[Stored items]

Lemma extractEntries_at cwd targetDir limits entries st (d : Disk) r d' :
  0 <= maxFileBytes limits ->
  extractEntries cwd targetDir limits st entries d = (r, d') ->
  exists keys,
    (keys = [] \/ extractedFilesCount st + Z.of_nat (List.length keys) <= maxFiles limits)
    /\ filesKeptOrAt keys (maxFileBytes limits) d d'.
Proof.
  intros Hcap. revert st d. induction entries as [|e entries IH]; intros st d; simpl.
  - intros [= _ <-]. exists []. split; [by left|apply filesKeptOrAt_refl].
  - unfold bind. destruct (extractEntry cwd targetDir limits st e d) as [r1 d1] eqn:E.
    apply (extractEntry_step _ _ _ _ _ _ _ _ Hcap) in E
      as [[-> Hr]|(Hcount & Hr & Hat)].
    + destruct Hr as [->|[err ->]]; [apply IH|].
      intros [= _ <-]. exists []. split; [by left|apply filesKeptOrAt_refl].
    + destruct Hr as [->|[err ->]].
      * intros H. apply IH in H as (keys & Hlen & Hkeys).
        exists ((path.resolve cwd (destinationOf targetDir e)) :: keys). split.
        -- right. simpl extractedFilesCount in Hlen.
           destruct Hlen as [->|Hlen]; simpl length; lia.
        -- exact (filesKeptOrAt_trans _ _ _ _ _ _ Hat Hkeys).
      * intros [= _ <-]. exists [path.resolve cwd (destinationOf targetDir e)].
        split; [right; simpl length; lia|exact Hat].
Qed.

TASK INSTRUCTIONS:
Start at the line containing "exists ((path.resolve cwd" and transcribe through the end of the entries. Please keep both ends and add nothing.

ANSWER:
        exists ((path.resolve cwd (destinationOf targetDir e)) :: keys). split.
        -- right. simpl extractedFilesCount in Hlen.
           destruct Hlen as [->|Hlen]; simpl length; lia.
        -- exact (filesKeptOrAt_trans _ _ _ _ _ _ Hat Hkeys).
      * intros [= _ <-]. exists [path.resolve cwd (destinationOf targetDir e)].
        split; [right; simpl length; lia|exact Hat].
Qed.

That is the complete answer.